The job market would disagree with you right now. I know so many US citizens who have 10+ years of work experience and work in modern stacks that have been out of a job for 6+ months yet companies are still hiring H-1B workers because its cheaper.
> I know so many US citizens who have 10+ years of work experience and work in modern stacks that have been out of a job for 6+ months
The tech industry like tech stack is broad.
For example, it's nigh impossible to hire an American citizen with professional CUDA or eBPF experience because almost anyone with those skills already has a job. If you have those skills YOU WILL land a job (not remote first though - that era's over).
And it's not like you can retrain a fullstack engineer to understand systems programming overnight - it takes years of experience and knowledge of computer and OS architecture.
And it's not like companies aren't paying top dollar for these skills - they are, but people with those skills simply don't exist in significant numbers in the US.

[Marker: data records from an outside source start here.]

Section linear_lists.
Context `{Arch} {P L V : Type} `{Countable P, Countable L}.
Context (gt : V → V → bool) (timer_list : L → bool).
Implicit Types (s : lstore P L V) (n : Node P L V) (pl : PList P) (xs l r : list (P * V)).

(** An operation on the linear list [self] that returns [a], takes its contents to
    [ys], writes other nodes in [ps] only and is rolled forward by [rec]
    from every store that a power failure leaves. *)
Definition linear_operation {A} (self : L) (op : ListOpCode) (p : prog (lstore P L V) A)
    (rec : prog (lstore P L V) unit) (a : A) (ps : list P) ys s : Prop :=
  ∃ s' pl, lists s !! self = Some pl ∧
    crash_safe (timer_list self) (encode_micro op (len pl)) p rec s a s' ∧
    linear s' self ys ∧ only_touches self ps s s'.

(** [pop_front] takes the first node off the list. *)
Theorem pop_front_correct s self x xs :
  linear s self (x :: xs) → Z.of_nat (S (length xs)) < usize_mod →
  linear_operation self PopFront (optimized_pop_front timer_list self)
    (recover_from_failed_pop_front timer_list self x.1 (Z.of_nat (S (length xs))))
    (Some x.1) (x :: xs).*1 xs s.
Proof.
  intros Hlin Hlen. pose proof (linear_hd _ _ _ _ Hlin) as [Hx Hnb]. pose proof Hlin as (Hl & _).
  eexists _, _. split; [exact Hl|]. split; [|split].
  - by apply (pop_front_crash_safe timer_list s self x.1 _ _ Hx Hl).
  - cbn [cursor len next]. apply pop_contents; [by apply micro_linear|done].
  - eapply micro_touches. cbn [cursor len next]. unfold pop_upds, detach_upds.
    rewrite bool_decide_eq_false_2 by done. destruct xs as [|y ys]; touches.
Qed.

(** On an empty list it returns nothing and changes nothing. *)
Lemma pop_front_empty s self :
  linear s self [] → exec (optimized_pop_front timer_list self) s = Done None s ∧
  crash_states (optimized_pop_front timer_list self) s = [s].
Proof.
  intros (Hl & _). unfold optimized_pop_front, deref_list. cbn. rewrite Hl. done.
Qed.

(** [insert_front] (release and debug build) puts the node in front. *)
Theorem insert_front_correct s self x v xs :
  linear s self xs → free s x v → Z.of_nat (length xs) + 1 < usize_mod →
  linear_operation self InsertFront (optimized_insert_front timer_list self x)
    (recover_from_failed_insert_front self x (Z.of_nat (length xs)))
    tt (x :: xs.*1) ((x, v) :: xs) s.
Proof.
  intros Hlin Hf Hlen. pose proof Hlin as (Hl & Hs & _). pose proof Hf as (n & Hn & Hnl & _).
  pose proof (free_fresh _ _ _ _ _ _ _ Hf Hs) as Hx.
  eexists _, _. split; [exact Hl|]. split; [|split].
  - apply (insert_front_crash_safe timer_list s self x n (Build_PList _ _ _)); [done..| |done].
    split; [eauto|]. cbn. intros p [Hp|[_ [=]]]%first_or_elem. split; [by eapply seg_is_Some|by intros ->].
  - cbn [head len]. apply insert_front_contents; [by apply micro_linear|by destruct (timer_list self)|done].
  - eapply micro_touches. cbn [head len]. unfold insert_front_upds, push_upds, push_body.
    destruct xs as [|y ys]; touches.
Qed.

(** *** Removal from a linear list *)

(** The assignments of a removal and the contents that they leave. *)
Lemma linear_remove_performs s self l x r :
  linear s self (l ++ x :: r) → Z.of_nat (length (l ++ x :: r)) < usize_mod →
  let ln := Z.of_nat (length (l ++ x :: r)) in
  let us := remove_upds self x.1 (last_or None l) (first_or None r) None (first_or None (l ++ x :: r)) (usub ln 1) in
  let s1 := apply (UMicro (timer_list self) (encode_micro OpRemove ln)) s in
  performs (optimized_remove_impl self x.1) s1 us tt ∧ linear (apply_list us s1) self (l ++ r).
Proof.
  intros Hlin Hlen. destruct (linear_mid _ _ _ _ _ Hlin) as [Hx Hnb]. pose proof Hlin as (Hl & _).
  assert (Hlen2 : Z.of_nat (length (l ++ x :: r)) = Z.of_nat (length (l ++ r)) + 1) by (rewrite !length_app; cbn; lia).
  split; [|apply linear_remove_contents; [by apply micro_linear|]; rewrite usub_small; lia].
  destruct (decide (l ++ r = [])) as [[-> ->]%app_eq_nil|Hne].
  - cbn. eapply performs_remove_only; destruct (timer_list self); cbn; done.
  - apply (performs_optimized_remove_impl _ self x.1 (Build_Node (last_or None l) (first_or None r) (Some self) x.2)
      (Build_PList (Z.of_nat (length (l ++ x :: r))) None (first_or None (l ++ x :: r))));
      [destruct (timer_list self); exact Hx|destruct (timer_list self); exact Hl|by destruct (timer_list self)|done|cbn..].
    + destruct (l ++ r); [done|]. cbn in Hlen2 |- *. lia.
    + lia.
Qed.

There's a reason a large portion of the cybersecurity industry shifted to Israel and India - the kinds of table stakes skills in systems development aren't heavily taught in the US anymore compared to 15 years ago, and the only universities where you might have a shot hiring someone with those skills are T10 programs where students can field multiple job offers.
That said, the proposed changes in the H1B program are good - it's easier for a startup or a professional company to sponsor an H1B now instead of dealing with unethical consultancies gumming up the works.
The H1B market is bimodal - you have a huge chunk at consultancies who are paid low even by Indian standards and then an equally large chunk of people who are actually pretty elite and successful in India and are working at FAANG or top startups. You want to optimize for the right hand but don't want to make it so hard that you don't end up incentivizing talented people from leaving and returning to India or China or Europe.
That said, I don't envision this having much impact on easing hiring - AI/ML in the hands of experienced devs is fairly powerful AND the economic conditions currently are incentivizing us to limit hiring to only those who are truly critical.
it is not cheaper, you can make an argument that H1B talent pool puts downward pressure on wages in general, but to claim that H1Bs are cheaper is just insulting to everyone's intelligence and is factually not true (unless it is plain abuse of h1b visa through shady schemes by unknown companies, which i dont support)
The job market would disagree with you right now. I know so many US citizens who have 10+ years of work experience and work in modern stacks that have been out of a job for 6+ months yet companies are still hiring H-1B workers because its cheaper.